Different locations call for different soundtracks. For example, I made sure to bring an extra Suede album with me when I visited London, the Pixies came along on a recent ride to Boston, and my trip to Washington State was fuelled by the K Records/Kill Rock Stars crowd.
Now it's Louisiana, Mississippi, Alabama, and Georgia.
Mississippi is the easiest. Elvis Presley and Robert Johnson have their bags packed and ready to go. And of course Lee Hazelwood and Nancy Sinatra are waiting to welcome me to Jackson.
Georgia has REM, which is enough to make do even if I am certain I will secretly hope to hear "The Devil Went Down to Georgia" and "Dueling Banjos" at some point. All I can think of for Alabama is Man...Or Astro-Man?, which isn't much but better than the one Louisiana song I can think of: Johnny Horton's "the Battle of New Orleans."

Saturday, July 10, 2004

I like public access television. From panel discussions about African current events to a call-in show hosted by a boxing enthusiast to devil worship rituals to a woman in lingerie rubbing her bare feet on a man's face while asking if he wants to be her own private shoe salesman, there's really something for everyone. Even us music fans.
Now that MTV2 has apparently dumped Subterranean to make room for even more of the awful programs spilling over from its parent channel, public access is the last bastion of hope for indie fans looking to see music videos.
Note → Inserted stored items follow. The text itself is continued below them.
(* ===== verification/RatchetHeapProofs.v ===== *)
(** * The Double Ratchet on a heap: states are values

    The methods of [RatchetHeap] refine those of [Ratchet]: states of a program
    never share an object that is written to, so that values describe them. *)

From Stdlib Require Import ZArith Lia.
From Stdlib Require Import Strings.Byte.
From stdpp Require Import base gmap strings list list_numbers vector.
From S2P Require Import Prelude Crypto Keys X3dh Ratchet RatchetProofs RatchetHeap.
Import Crypto Keys X3dh Ratchet RatchetHeap.

(** ** What a state on the heap stands for *)

Definition pair_at (h : heap) (p : option ptr) (v : option KeyPair) : Prop :=
  match p, v with None, None => True | Some q, Some k => h !! q = Some (OPair k) | _, _ => False end.
Definition key_at (h : heap) (p : option ptr) (v : option key32) : Prop :=
  match p, v with None, None => True | Some q, Some k => h !! q = Some (OKey k) | _, _ => False end.

(** The fields that are not pointers. *)
Definition scalars (st : HState) (s : State) : Prop :=
  hRK st = RK s /\ hCKs st = CKs s /\ hCKr st = CKr s /\ hNs st = Ns s /\ hNr st = Nr s /\ hPN st = PN s.

(** The object [st] stands for the value [s]; its maps are not nil. *)
Record stands_for (h : heap) (st : HState) (s : State) : Prop := {
  sf_scalars : scalars st s;
  sf_DHs : pair_at h (hDHs st) (DHs s);
  sf_DHr : key_at h (hDHr st) (DHr s);
  sf_skipped : exists l, hMKSkipped st = Some l /\ h !! l = Some (OSkipped (MKSkipped s));
  sf_seen : exists l, hSeenDH st = Some l /\ h !! l = Some (OSeen (SeenDH s))
}.

Definition repr (h : heap) (p : ptr) (s : State) : Prop := exists st, h !! p = Some (OState st) /\ stands_for h st s.

Definition ptr_set (p : option ptr) : gset ptr := match p with None => ∅ | Some p => {[p]} end.

(** The objects of a state that methods write to: the state and its two maps. The
    keys it points to are never written. *)
Definition footprint (h : heap) (p : ptr) : gset ptr :=
  match h !! p with
  | Some (OState st) => {[p]} ∪ ptr_set (hMKSkipped st) ∪ ptr_set (hSeenDH st)
  | _ => ∅
  end.

Definition stable (X : gset ptr) (h h' : heap) : Prop := forall l o, h !! l = Some o -> l ∉ X -> h' !! l = Some o.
I first discovered Clicktrax a few months ago. It's on Sundays at 9:30pm, channel 56 (Manhattan Time Warner Cable). I must admit I haven't watched it in a while since it has the unfortunate time slot opposite Six Feet Under, but it's a cool little show. Besides airing videos you will never see on MTV (like stuff from Manitoba or the Bright Lights), it also recognizes local artists.

I also watched Rockit! TV last night for the first time. It airs Fridays at 10:30pm on channel 56. On just the basis of what I saw, I'd say it's a bit more mainstream than Clicktrax, relatively speaking. Mainstream indie in this case being defined by bands like TV On The Radio, Enon, Bright Eyes, and the Super Furry Animals.

If anyone else knows of other music television shows worth watching, please leave a comment.

Wednesday, July 07, 2004

Thank you, Candace. That was very nice, even if I'm not sure how pretty she really was.

That song can be heard here. Other songs can also be found here.
I'm in a self-promotional mood now, especially after reading that really cool blurb Time Out New York wrote about our upcoming listening party.

Friday, July 02, 2004

A while back, I wrote on this site how my friend Mike D and I were going to start up some sort of group to regularly get together and listen to some obscure/lost/forgotten albums. Despite receiving more than a few mocking comments on that post, we've tinkered with the idea and I'm pleased to announce the launch of the Archives Music Project.

On the first Tuesday of each month, we'll be at Rififi (AKA Cinema Classics -- 332 E. 11 St, NYC).
This month, however, we're starting a week late and our very first listening party will be held July 13. For this historic moment, come out as we're going to play the Beach Boys' Smile. The drinks are cheap and we start promptly at 9pm.